A catalog of my comments and thoughts on books, reading, and writing as well as anything I come across that seems interesting. I used to sell other people's words at an independent bookstore but now I hope to get by on selling my own.
First thing you want to know is probably about the cult, and why wouldn't you? It's dramatic and different and the kind of thing that sucks all the air out of a room. It's the hook, it's what it said in the newspaper, it says it right there on the book jacket! But pretty quickly in reading The Girls you realize that Emma Cline may not have a lot to say about cults and what the story is really about was spelled out right on the cover: girls. And girlhood. The cult is just how we get there.
The Girls centers around Evie Boyd, 14 years old in 1969 and in her late 50s sometime in the recent past. And yes, she ends up hanging around a cult that closely resembles the Manson Family, at least in the few facts I know from popular memory. "The Ranch" is a commune of hippie-like folks centered around a charismatic leader who really just wants to be a musician. It all ends in a home invasion and multiple-homicide, including a kid and a young mother.
That sounds really interesting and could carry a novel, I'm sure, but Cline here treats it as an accessory, a shiny bauble to draw our attention to more immediate experiences. It's nearly 100 pages before we even get to the ranch and while the murders hang over like a cloud — Cline reminds us periodically with a page or two of description adding more details to the grisly scene — what is striking is the ordinariness. Cline looks beyond the cult leader show and finds a community of women that joke and play and get annoyed with each other and make the whole thing run in the days when murder is as remote a possibility as it is at any high school party. It is women that carry out the murders and women that he mostly keeps around and while they are all attracted and devoted to him, it is how they are together that attracts Evie.

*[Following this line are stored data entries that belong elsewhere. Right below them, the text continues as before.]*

(** A request makes its calls in the order of the pipeline and each at most
    once: nothing is called before the transcription, then come the overall
    tone, the segment tone, the [meetings] insert, the [transcripts] insert,
    the [emotions] (or [emotion_segments]) insert and, in the first version,
    the summary call, the [summaries] insert and the [tasks] insert.  The
    second version stops at the per-segment rows; the version of part_000
    never gets past the two tone calls. *)
Theorem calls_follow_pipeline_order rt env f b w :
  let req := {| file := Some f; body := b |} in
  in_pipeline_order 8 (VariantA.transcribe rt env req w) w
  ∧ in_pipeline_order 5 (VariantB.transcribe rt env req w) w
  ∧ in_pipeline_order 2 (VariantC.transcribe rt env req w) w.
Proof.
  split; [apply pipeline_order_A | split; [apply pipeline_order_B | apply pipeline_order_C]].
Qed.

(** ** The label of a segment *)

(** What the [Map] holds after a sequence of [set], oldest first. *)
Lemma map_get_last (entry : value → value) (k : value) (entries : list value) :
  ∀ m found,
    map_get m k = match found with Some s => entry s | None => VUndef end →
    map_get (foldl (λ m s, map_set (prop s "index") (entry s) m) m entries) k
    = match foldl (λ found s, if same_value_zero (prop s "index") k then Some s else found)
              found entries with
      | Some s => entry s
      | None => VUndef
      end.
Proof.
  induction entries as [| s entries IH]; intros m found Hm; cbn; [exact Hm |].
  apply IH. cbn. destruct (same_value_zero (prop s "index") k); [reflexivity | exact Hm].
Qed.

Lemma forEach_collect_A rt payload entries :
  ∀ acc,
    forEach_caught (VariantA.collect_entry rt payload) entries acc
    = (foldl (λ m s, map_set (prop s "index")
                       (VObj [("emotion", js_or (prop s "emotion") (VStr "neutral"));
                              ("score", VariantA.checked_score rt (prop s "score"))]) m)
             acc.1 (heard entries),
       acc.2 ++ (VariantA.pushed_row rt payload <$> heard entries)).
Proof.
  induction entries as [| s entries IH]; intros [m rows]; cbn.
  - rewrite app_nil_r. reflexivity.
  - unfold VariantA.collect_entry at 1, get. destruct (nullish s); cbn.
    + rewrite app_nil_r. reflexivity.
    + rewrite IH. cbn. rewrite <- app_assoc. reflexivity.
Qed.

(** In the first version the label of a segment is the last one the
    analyzer gave it: when the analyzer's list names a position more than once,
    the row of [transcripts] for the segment at position [i] carries the
    emotion (defaulted to "neutral") and the score (checked) of the last entry
    heard whose index is [i], and null for both when there is none; the rows
    for [emotions] are one per entry heard, in order. *)
Theorem last_label_wins rt payload segCompletion meetingId i seg :
  nullish seg = false →
  let collected := VariantA.collect_segments rt payload segCompletion in
  let entries := match VariantA.segResults rt segCompletion with
                 | Ok l => heard l
                 | Thrown _ => []
                 end in
  collected.2 = (VariantA.pushed_row rt payload <$> entries)
  ∧ ∃ row,
      VariantA.transcript_row rt meetingId collected.1 i seg = Ok row
      ∧ prop row "emotion"
        = match last_labelled (VNum (js_nat i)) entries with
          | Some s => js_or (prop s "emotion") (VStr "neutral")
          | None => VNull
          end
      ∧ prop row "emotion_score"
        = match last_labelled (VNum (js_nat i)) entries with
          | Some s => VariantA.checked_score rt (prop s "score")
          | None => VNull
          end.
Proof.
  intros Hseg collected entries. subst collected entries.
  unfold VariantA.collect_segments, VariantA.transcript_row, get. rewrite Hseg.
  destruct (VariantA.segResults rt segCompletion) as [l |]; cbn.
  - rewrite forEach_collect_A. cbn [fst snd app]. split; [reflexivity |].
    eexists. split; [reflexivity |]. cbn.
    rewrite (map_get_last _ (VNum (js_nat i)) (heard l) [] None eq_refl).
    unfold last_labelled. destruct (foldl _ None (heard l)); split; reflexivity.
  - split; [reflexivity |]. eexists. split; [reflexivity |]. split; reflexivity.
Qed.

(** The analyzer labels the first segment twice, "stressed" and then
    "happy" with a score out of range: two rows go to [emotions] and the
    transcript row says "happy", 0.5. *)
Lemma last_label_wins_witness :
  let answer :=
    VObj [("segments",
           VArr [VObj [("index", VNum 0); ("emotion", VStr "stressed"); ("score", VNum 0.75)];
                 VObj [("index", VNum 0); ("emotion", VStr "happy"); ("score", VNum 1.5)]])] in
  let rt := {| JSON_parse := λ _, Some answer;
               String_of := Sample.text_of;
               StringToNumber := StringToNumber Sample.node;
               Math_round := Sample.round;
               error_value := Sample.thrown |} in
  let collected := VariantA.collect_segments rt [] (Sample.completion "...") in
  length collected.2 = 2
  ∧ ∃ row,
      VariantA.transcript_row rt (VStr "m-1") collected.1 0 Sample.segment = Ok row
      ∧ prop row "emotion" = VStr "happy"
      ∧ prop row "emotion_score" = VNum 0.5.
Proof.
  intros answer rt collected.
  destruct (last_label_wins rt [] (Sample.completion "...") (VStr "m-1") 0 Sample.segment
              eq_refl) as (Hrows & row & Hrow & Hemotion & Hscore).
  fold collected in Hrows, Hrow. split.
  - rewrite Hrows. reflexivity.
  - exists row. split; [exact Hrow |]. split; [exact Hemotion | exact Hscore].
Defined.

The story maintains many of the elements of a coming-of-age tale — losing innocence, finding new experiences, discovering sex, friction with parents and childhood friends — but it is also different for girls, more complicated. Where sex is an achievement for boys, for Evie it is a double edged sword. It can be a power to wield, but it also can invite violence. Sex is a thing men think they can possess, and they are not kindly to women who deny them.

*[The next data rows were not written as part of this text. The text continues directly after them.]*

(** Replacing every match of a one-character class by nothing filters the
    string. *)
Lemma replace_loop_Cls p fuel s :
  length s < fuel ->
  replace_loop fuel (Cls p) [] s = filter (fun c => negb (p c)) s.
Proof.
  revert s. induction fuel as [|fuel IH]; intros s Hlen; [lia|].
  destruct s as [|a s]; [reflexivity|].
  simpl in Hlen. cbn [replace_loop]. rewrite exec_at_Cls. simpl filter.
  destruct (p a); simpl negb; cbv iota.
  - assert (Nat.ltb (length s) (length (a :: s)) = true) as ->
        by (apply Nat.ltb_lt; simpl; lia).
    simpl. apply IH. lia.
  - rewrite IH by lia. reflexivity.
Qed.

Lemma colapsar_racha s :
  colapsar true s = colapsar false (dropWhile is_space s).
Proof.
  induction s as [|a s IH]; simpl; [reflexivity|].
  destruct (is_space a) eqn:E; [exact IH|].
  simpl. rewrite E. reflexivity.
Qed.

(** Replacing every match of [\s+] by a hyphen turns each maximal run of
    white space into one hyphen. *)
Lemma replace_loop_spaces fuel s :
  length s < fuel ->
  replace_loop fuel re_spaces (str "-") s = colapsar false s.
Proof.
  revert s. induction fuel as [|fuel IH]; intros s Hlen; [lia|].
  destruct s as [|a s]; [reflexivity|].
  simpl in Hlen. cbn [replace_loop]. unfold re_spaces.
  rewrite exec_at_Plus. simpl colapsar.
  destruct (is_space a).
  - pose proof (dropWhile_length is_space s) as Hd.
    assert (Nat.ltb (length (dropWhile is_space s)) (length (a :: s)) = true)
      as -> by (apply Nat.ltb_lt; simpl; lia).
    rewrite IH by lia. rewrite colapsar_racha. reflexivity.
  - rewrite IH by lia. reflexivity.
Qed.

Lemma filter_ext_bool {A} (f g : A -> bool) xs :
  (forall x, f x = g x) -> filter f xs = filter g xs.
Proof.
  intros H. induction xs as [|x xs IH]; simpl; [reflexivity|].
  rewrite H, IH. reflexivity.
Qed.

Lemma generateProductId_closed s :
  generateProductId s = generateId_spec s.
Proof.
  unfold generateProductId, generateId_spec, substring0, replace_all.
  unfold re_no_slug. change (str "") with (@nil ascii).
  rewrite replace_loop_Cls by lia.
  rewrite replace_loop_spaces by lia.
  f_equal. f_equal. apply filter_ext_bool. intros c. unfold slug_keep.
  apply negb_involutive.
Qed.

Lemma colapsar_slug b s :
  Forall (fun c => slug_keep c = true) s ->
  Forall (fun c => slug_char c = true) (colapsar b s).
Proof.
  intros H. revert b. induction H as [|a s Ha _ IH]; intros b; simpl;
    [constructor|].
  destruct (is_space a) eqn:E.
  - destruct b; [apply IH | constructor; [reflexivity | apply IH]].
  - constructor; [apply slug_keep_not_space; assumption | apply IH].
Qed.

Lemma Forall_firstn {A} (P : A -> Prop) n xs :
  Forall P xs -> Forall P (firstn n xs).
Proof.
  intros H. revert n. induction H as [|x xs Hx _ IH]; intros [|n]; simpl;
    constructor; auto.
Qed.

Lemma generateProductId_slug s :
  Forall (fun c => slug_char c = true) (generateProductId s).
Proof.
  rewrite generateProductId_closed. unfold generateId_spec.
  apply Forall_firstn, colapsar_slug.
  apply Forall_forall. intros c Hc. apply filter_In in Hc. tauto.
Qed.

Lemma generateProductId_length s : length (generateProductId s) <= 50.
Proof.
  unfold generateProductId, substring0. apply firstn_le_length.
Qed.

(** *** The validity pattern, read deterministically *)

Lemma m_Cat r1 r2 s c k :
  m (Cat r1 r2) s c k = m r1 s c (fun s1 c1 => m r2 s1 c1 k).
Proof. reflexivity. Qed.

Lemma m_Cls p s c k :
  m (Cls p) s c k =
  match tomar p s with Some s' => k s' c | None => None end.
Proof. destruct s as [|a s]; simpl; [|destruct (p a)]; reflexivity. Qed.

Lemma m_Plus_det s c (k : cont) :
  (forall a s' c', is_space a = true -> k (a :: s') c' = None) ->
  m (Plus is_space) s c k =
  match tomar_espacios s with Some s' => k s' c | None => None end.
Proof.
  intros Hk. destruct s as [|a s]; simpl; [reflexivity|].
  destruct (is_space a); [apply star_det; exact Hk | reflexivity].
Qed.

Lemma barra_i c :
  Ascii.eqb (canonicalize c) (canonicalize "/") = Ascii.eqb c "/".
Proof. por_casos c. Qed.

Lemma m_fecha s c k :
  m re_fecha s c k =
  match tomar_fecha s with Some (_, s') => k s' c | None => None end.
Proof.
  unfold tomar_fecha, re_fecha.
  cbn [cat_all fold_right rep chr_i m].
  repeat (destruct s as [|? s];
          [cbn; repeat (match goal with
                        | |- context [if ?b then _ else _] => destruct b
                        end); reflexivity|]).
  cbn. rewrite !barra_i.
  repeat (match goal with
          | |- context [is_digit ?a] => destruct (is_digit a); cbn;
                                        try reflexivity
          | |- context [Ascii.eqb ?a ?b] => destruct (Ascii.eqb a b); cbn;
                                            try reflexivity
          end).
Qed.

Lemma es_fecha_length d : es_fecha d = true -> length d = 10.
Proof.
  do 10 (destruct d as [|? d]; [discriminate|]).
  destruct d; [reflexivity | discriminate].
Qed.

Lemma consumed_fecha s :
  es_fecha (firstn 10 s) = true -> consumed s (skipn 10 s) = firstn 10 s.
Proof.
  intros H. apply es_fecha_length in H.
  assert (10 <= length s) as Hs.
  { rewrite length_firstn in H. lia. }
  unfold consumed. rewrite length_skipn. f_equal. lia.
Qed.

Lemma m_Grp_fecha i s c k :
  m (Grp i re_fecha) s c k =
  match tomar_fecha s with
  | Some (d, s') => k s' ((i, d) :: c)
  | None => None
  end.
Proof.
  cbn [m]. rewrite m_fecha. unfold tomar_fecha.
  destruct (es_fecha (firstn 10 s)) eqn:E; [|reflexivity].
  rewrite consumed_fecha by exact E. reflexivity.
Qed.

Lemma tomar_fecha_space a s : is_space a = true -> tomar_fecha (a :: s) = None.
Proof.
  intros Ha. unfold tomar_fecha.
  destruct (es_fecha (firstn 10 (a :: s))) eqn:E; [|reflexivity].
  exfalso.
  assert (is_digit a = true) as Hd.
  { revert E. simpl firstn.
    do 9 (destruct s as [|? s]; [discriminate|]).
    simpl. destruct (is_digit a); [reflexivity | discriminate]. }
  apply digit_not_space in Hd. congruence.
Qed.

Lemma tomar_a_space a s :
  is_space a = true -> tomar (es_letra "a") (a :: s) = None.
Proof.
  intros Ha. simpl. destruct (es_letra "a" a) eqn:E; [|reflexivity].
  apply es_letra_a_not_space in E. congruence.
Qed.

(** One attempt of the validity pattern is the deterministic reading. *)
Lemma exec_at_vigencia t :
  exec_at re_vigencia t =
  match vigencia_aqui t with
  | Some (d1, d2, rest) => Some (rest, [(2, d2); (1, d1)])
  | None => None
  end.
Proof.
  unfold exec_at, re_vigencia, vigencia_aqui.
  cbn [cat_all fold_right chr_i].
  change (fun c => Ascii.eqb (canonicalize c) (canonicalize ?x))
    with (es_letra x).
  rewrite m_Cat, m_Cls.
  destruct (tomar (es_letra "d") t) as [t1|]; [cbn [obind]|reflexivity].
  rewrite m_Cat, m_Cls.
  destruct (tomar (es_letra "e") t1) as [t2|]; [cbn [obind]|reflexivity].
  rewrite m_Cat, m_Cls.
  destruct (tomar (es_letra "l") t2) as [t3|]; [cbn [obind]|reflexivity].
  rewrite m_Cat, m_Plus_det.
  2:{ intros a s' c' Ha. rewrite m_Cat, m_Grp_fecha, tomar_fecha_space by
        exact Ha. reflexivity. }
  destruct (tomar_espacios t3) as [t4|]; [cbn [obind]|reflexivity].
  rewrite m_Cat, m_Grp_fecha.
  destruct (tomar_fecha t4) as [[d1 t5]|]; [cbn [obind]|reflexivity].
  rewrite m_Cat, m_Plus_det.
  2:{ intros a s' c' Ha. rewrite m_Cat, m_Cls, tomar_a_space by exact Ha.
      reflexivity. }
  destruct (tomar_espacios t5) as [t6|]; [cbn [obind]|reflexivity].
  rewrite m_Cat, m_Cls.
  destruct (tomar (es_letra "a") t6) as [t7|]; [cbn [obind]|reflexivity].
  rewrite m_Cat, m_Cls.
  destruct (tomar (es_letra "l") t7) as [t8|]; [cbn [obind]|reflexivity].
  rewrite m_Cat, m_Plus_det.
  2:{ intros a s' c' Ha. rewrite m_Cat, m_Grp_fecha, tomar_fecha_space by
        exact Ha. reflexivity. }
  destruct (tomar_espacios t8) as [t9|]; [cbn [obind]|reflexivity].
  rewrite m_Cat, m_Grp_fecha.
  destruct (tomar_fecha t9) as [[d2 t10]|]; reflexivity.
Qed.

Lemma tomar_inv p s s' :
  tomar p s = Some s' -> exists a, s = a :: s' /\ p a = true.
Proof.
  destruct s as [|a s]; simpl; [discriminate|].
  destruct (p a) eqn:E; [|discriminate].
  intros H. inversion H. subst. exists a. auto.
Qed.

Lemma tomar_espacios_inv s s' :
  tomar_espacios s = Some s' -> exists w, s = w ++ s' /\ espacios w.
Proof.
  destruct s as [|a s]; simpl; [discriminate|].
  destruct (is_space a) eqn:E; [|discriminate].
  intros H. inversion H. subst.
  destruct (dropWhile_split is_space s) as [w [Hs Hw]].
  exists (a :: w). split; [simpl; congruence|].
  split; [discriminate | constructor; assumption].
Qed.

Lemma tomar_fecha_inv s d s' :
  tomar_fecha s = Some (d, s') -> s = d ++ s' /\ es_fecha d = true.
Proof.
  unfold tomar_fecha. destruct (es_fecha (firstn 10 s)) eqn:E; [|discriminate].
  intros H.
  assert (d = firstn 10 s) as -> by congruence.
  assert (s' = skipn 10 s) as -> by congruence.
  split; [|exact E]. symmetry. apply firstn_skipn.
Qed.

Lemma tomar_espacios_run w s b s' :
  espacios w -> s = b :: s' -> is_space b = false ->
  tomar_espacios (w ++ s) = Some s.
Proof.
  intros [Hne Hw] -> Hb. destruct w as [|a w]; [contradiction|].
  inversion Hw as [|? ? Ha Hw']. subst. simpl. rewrite Ha.
  rewrite dropWhile_run by assumption. rewrite dropWhile_stop by assumption.
  reflexivity.
Qed.

Lemma tomar_fecha_app d s : es_fecha d = true -> tomar_fecha (d ++ s) = Some (d, s).
Proof.
  intros H. pose proof (es_fecha_length _ H) as Hl. unfold tomar_fecha.
  assert (firstn 10 (d ++ s) = d) as ->.
  { rewrite <- Hl. rewrite firstn_app, Nat.sub_diag, firstn_all. simpl.
    apply app_nil_r. }
  assert (skipn 10 (d ++ s) = s) as ->.
  { rewrite <- Hl. rewrite skipn_app, Nat.sub_diag, skipn_all. reflexivity. }
  rewrite H. reflexivity.
Qed.

Lemma es_fecha_head d :
  es_fecha d = true -> exists b d', d = b :: d' /\ is_space b = false.
Proof.
  intros H. destruct d as [|b d']; [discriminate|].
  exists b, d'. split; [reflexivity|]. apply digit_not_space.
  do 9 (destruct d' as [|? d']; [simpl in H; discriminate H|]).
  destruct d' as [|? d']; [|simpl in H; discriminate H].
  simpl in H. destruct (is_digit b); [reflexivity | discriminate H].
Qed.

Lemma letra_es_letra_d c : letra "d" "D" c <-> es_letra "d" c = true.
Proof.
  rewrite es_letra_d, orb_true_iff, !Ascii.eqb_eq. reflexivity.
Qed.

Lemma letra_es_letra_e c : letra "e" "E" c <-> es_letra "e" c = true.
Proof.
  rewrite es_letra_e, orb_true_iff, !Ascii.eqb_eq. reflexivity.
Qed.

Evie being 14 years old adds to the sense of danger and discomfort. Like in Lolita, her youth and the age of those around her colors everything. Experiences that might be valuable and enjoyable, even empowering, are tainted by how young she is, her lack of control over the situations. I don't think I need to say much past the fact that Russell is said to look about the same age as Evie's mother. We see some of these elements replayed for adult Evie watching the young couple that stays with her for a few days, recognizing the young girl's want to be like and accepted and how the older men take advantage.

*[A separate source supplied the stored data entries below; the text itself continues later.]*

Lemma extract_empty_or_absent data :
  empty_or_absent data → ∃ m, extract_user_message data = inr m ∧ truthy m = false.
Proof.
  intros [(d & -> & [Hd | Hd]) | [H | H]].
  - exists (VStr ""). unfold extract_user_message; simpl. by rewrite Hd.
  - exists (VStr ""). unfold extract_user_message; simpl. by rewrite Hd.
  - exists (VStr ""). by rewrite (extract_ends_with _ _ H).
  - exists (VStr ""). by rewrite (extract_ends_with _ _ H).
Qed.

Lemma truthy_VStr m : m ≠ "" → truthy (VStr m) = true.
Proof.
  intros Hm. simpl. apply negb_true_iff. by apply String.eqb_neq.
Qed.

Section Claims.

Context (repr : value → string).

(** The handler reads the request through its method, its message and
    its user identifier only. *)
Lemma chat_message_of p req st :
  chat repr p req st
  = match method req with
    | OPTIONS => (inr (Response (VDict []) 200), st, [])
    | POST =>
        match message_of req with
        | inl e => (inl e, st, [])
        | inr m =>
            if truthy m then
              try_except (chat_try repr p (user_id_of req) m) chat_except st
            else
              (inr (Response
                      (VDict [("error", VStr "Please provide a message")])
                      400), st, [])
        end
    end.
Proof.
  unfold chat, message_of, bind, get_json.
  destruct (method req); [| done].
  destruct (json req) as [data |]; simpl; [| done].
  destruct (extract_user_message data) as [e | m]; simpl; [done |].
  destruct (truthy m); simpl; [| done].
  by destruct (try_except _ _ st) as [[r st2] ev2].
Qed.

(** C2: when the pipeline failed to load, a POST /chat request with a
    non-empty message [m] is answered with status 200 and the body
    [{"response": "Echo: <m> (Conversational AI not loaded)"}]; the state
    is the one before the call and no operation on the store (or on the
    gateway) was performed. *)
Theorem C2_degraded_mode_echo (load_error : exn) req st m :
  method req = POST → message_of req = inr (VStr m) → m ≠ "" →
  chat repr (load_pipeline (inl load_error)) req st
  = (inr (Response
            (VDict [("response",
               VStr ("Echo: " +:+ m +:+ " (Conversational AI not loaded)"))])
            200),
     st, []).
Proof.
  intros Hm Hmsg Hne. rewrite chat_message_of, Hm, Hmsg.
  by rewrite truthy_VStr.
Qed.

(** C3: a POST /chat request whose message is empty or absent is answered
    with status 400 and [{"error": "Please provide a message"}]; the
    gateway is not invoked (no event at all) and the state, hence every
    stored conversation, is the one before the call. *)
Theorem C3_empty_message_rejected p req st data :
  method req = POST → json req = Some data → empty_or_absent data →
  chat repr p req st
  = (inr (Response (VDict [("error", VStr "Please provide a message")]) 400),
     st, []).
Proof.
  intros Hm Hj (m & He & Ht)%extract_empty_or_absent.
  rewrite chat_message_of, Hm. unfold message_of. rewrite Hj, He.
  by rewrite Ht.
Qed.

(** C5: two POST /chat requests with the same User-ID header whose
    [messages] lists end with objects that agree on [content] get the
    same response and leave the same state, from the same state and
    with the same gateway; the earlier elements and the other fields are
    not read. *)
Theorem C5_only_last_content_used p r1 r2 st d1 d2 c :
  method r1 = POST → method r2 = POST →
  user_id_header r1 = user_id_header r2 →
  json r1 = Some d1 → json r2 = Some d2 →
  ends_with_content d1 c → ends_with_content d2 c →
  chat repr p r1 st = chat repr p r2 st.
Proof.
  intros Hm1 Hm2 Hu Hj1 Hj2 H1 H2.
  rewrite !chat_message_of, Hm1, Hm2. unfold message_of, user_id_of.
  rewrite Hj1, Hj2, Hu.
  by rewrite (extract_ends_with _ _ H1), (extract_ends_with _ _ H2).
Qed.

(** C9: a POST /chat request whose [messages] list ends with an object
    that has no [content] key is answered as a request with an empty
    message: status 400, [{"error": "Please provide a message"}], the
    state as before the call and no operation on the store or the
    gateway. *)
Theorem C9_missing_content_as_empty p req st data :
  method req = POST → json req = Some data → ends_with_content data None →
  chat repr p req st
  = (inr (Response (VDict [("error", VStr "Please provide a message")]) 400),
     st, [])
  ∧ chat repr p req st = chat repr p (with_empty_content req) st.
Proof.
  intros Hm Hj H. rewrite !chat_message_of, Hm. unfold message_of.
  rewrite Hj, (extract_ends_with _ _ H). done.
Qed.

(** A call that raises in the gateway, or finds no generated response:
    status 500, and the state is the one at the gateway call. *)
Lemma chat_failure p req st m e :
  wf st → method req = POST → message_of req = inr m → truthy m = true →
  generate_reply p (default [] (stored st (user_id_of req)) ++ [Turn user m])
  = inl e →
  chat repr (Some p) req st
  = (inr (Response (VDict [("error", VStr (str_exn e))]) 500),
     at_generate st (user_id_of req) m,
     failure_events st (user_id_of req) e).
Proof.
  intros Hwf Hm Hmsg Ht He.
  rewrite chat_message_of, Hm, Hmsg, Ht, chat_try_pipeline.
  by rewrite heap_at_generate, He.
Qed.

(** A call that ends with status 200 under a loaded pipeline with a
    message [m]: the gateway returned a reply [r], which is sent back,
    and the state is the one after the dictionary write. *)
Lemma chat_success p req st m resp st' ev :
  wf st → method req = POST → message_of req = inr m → truthy m = true →
  chat repr (Some p) req st = (inr resp, st', ev) → status resp = 200 →
  ∃ r, generate_reply p
         (default [] (stored st (user_id_of req)) ++ [Turn user m]) = inr r
       ∧ resp = Response (VDict [("response", VStr r)]) 200
       ∧ st' = at_return st (user_id_of req) m r.
Proof.
  intros Hwf Hm Hmsg Ht Hc Hs.
  rewrite chat_message_of, Hm, Hmsg, Ht, chat_try_pipeline in Hc.
  rewrite heap_at_generate in Hc by done.
  destruct (generate_reply p _) as [e | r]; simplify_eq.
  by exists r.
Qed.

(** The handler keeps the dictionary's references valid. *)
Lemma chat_wf p req st : wf st → wf (chat repr p req st).1.2.
Proof.
  intros Hwf. rewrite chat_message_of.
  destruct (method req); [| done].
  destruct (message_of req) as [e | m]; [done |].
  destruct (truthy m); [| done].
  destruct p as [p |]; [| done]. rewrite chat_try_pipeline.
  destruct (generate_reply p _) as [e | r]; simpl.
  - by apply wf_at_generate.
  - by apply wf_at_return.
Qed.

(** C10: for a user identifier with no entry in the dictionary and a
    non-empty message, when the gateway raises the handler answers 500
    and the dictionary is the one before the call (no key is created for
    the user), and no user's stored conversation has changed. *)
Theorem C10_failure_creates_no_entry p req st m e :
  wf st → method req = POST → message_of req = inr m → truthy m = true →
  conversation_history st !! user_id_of req = None →
  generate p [Turn user m] = inl e →
  ∃ st' ev,
    chat repr (Some p) req st
    = (inr (Response (VDict [("error", VStr (str_exn e))]) 500), st', ev)
    ∧ conversation_history st' = conversation_history st
    ∧ conversation_history st' !! user_id_of req = None
    ∧ ∀ u', stored st' u' = stored st u'.
Proof.
  intros Hwf Hm Hmsg Ht Hu He.
  exists (at_generate st (user_id_of req) m),
    (failure_events st (user_id_of req) e).
  split_and!; [| done | done |].
  - apply chat_failure; try done.
    unfold stored, generate_reply. rewrite Hu; simpl. by rewrite He.
  - intros u'. by apply stored_at_generate_fresh.
Qed.

Lemma turns_at_return st u m r :
  wf st → turns (at_return st u m r) u = turns st u ++ exchange m r.
Proof. intros Hwf. unfold turns. by rewrite stored_at_return_self. Qed.

(** C4: successful POST /chat calls for one user identifier, served one
    after the other from a state where the user has no stored
    conversation or some stored conversation: the stored conversation
    afterwards is the one before, followed by each call's user turn and
    assistant turn, in the order of the calls; two turns per call.  For
    one call and no stored conversation that is one user turn with the
    message, then one assistant turn. *)
Theorem C4_successful_calls_append u calls st :
  wf st → Forall (call_for u) calls →
  Forall succeeded (serve repr calls st).1 →
  ∃ ms rs,
    Forall2 asks calls ms
    ∧ Forall2 answered (serve repr calls st).1 rs
    ∧ turns (serve repr calls st).2 u = turns st u ++ exchanges ms rs
    ∧ length (exchanges ms rs) = 2 * length calls
    ∧ (calls ≠ [] → is_Some (stored (serve repr calls st).2 u)).
Proof.
  intros Hwf Hcalls. revert st Hwf.
  induction Hcalls as [| [p req] calls Hc Hcalls IH]; intros st Hwf Hok.
  { exists [], []. simpl. split_and!; try done; try constructor.
    unfold exchanges; simpl. by rewrite app_nil_r. }
  destruct Hc as ([p' Hp] & Hm & Hu & m & Hmsg & Ht). simpl in *. subst p.
  destruct (chat repr (Some p') req st) as [[x st1] ev] eqn:Hchat.
  pose proof (chat_wf (Some p') req st Hwf) as Hwf1.
  rewrite Hchat in Hwf1; simpl in Hwf1.
  destruct (serve repr calls st1) as [xs st2] eqn:Hserve. simpl in *.
  apply Forall_cons in Hok as [(resp & -> & Hs) Hok].
  destruct (chat_success _ _ _ _ _ _ _ Hwf Hm Hmsg Ht Hchat Hs)
    as (r & _ & -> & Hst1).
  specialize (IH st1 Hwf1). rewrite Hserve in IH; simpl in IH.
  destruct (IH Hok) as (ms & rs & Hms & Hrs & Hturns & Hlen & Hsome).
  exists (m :: ms), (r :: rs). subst st1 u. split_and!.
  - by constructor.
  - by constructor.
  - rewrite Hturns, turns_at_return by done.
    unfold exchanges; simpl. by rewrite <- app_assoc.
  - unfold exchanges in *; simpl. rewrite Hlen. lia.
  - intros _. destruct calls as [| c calls'].
    + simpl in Hserve. injection Hserve as <- <-.
      rewrite stored_at_return_self by done. by eexists.
    + by apply Hsome.
Qed.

Cline's scenes are these wonderful pieces of writing that seem to grow exponentially with each sentence, like one of those spiral toys as a kid that just guide your pen in circles that overlap and multiply into a stunning design. Her first lines are generally simple, straightforward, factual, and then the scene builds. She has an eye for the details that make the whole thing turn, that cause you to feel a twist in your chest and keep you turning to the next page even when the characters have all let you down.
I definitely recommend The Girls. Put it on your holiday list, the 2017 reading challenge starts soon.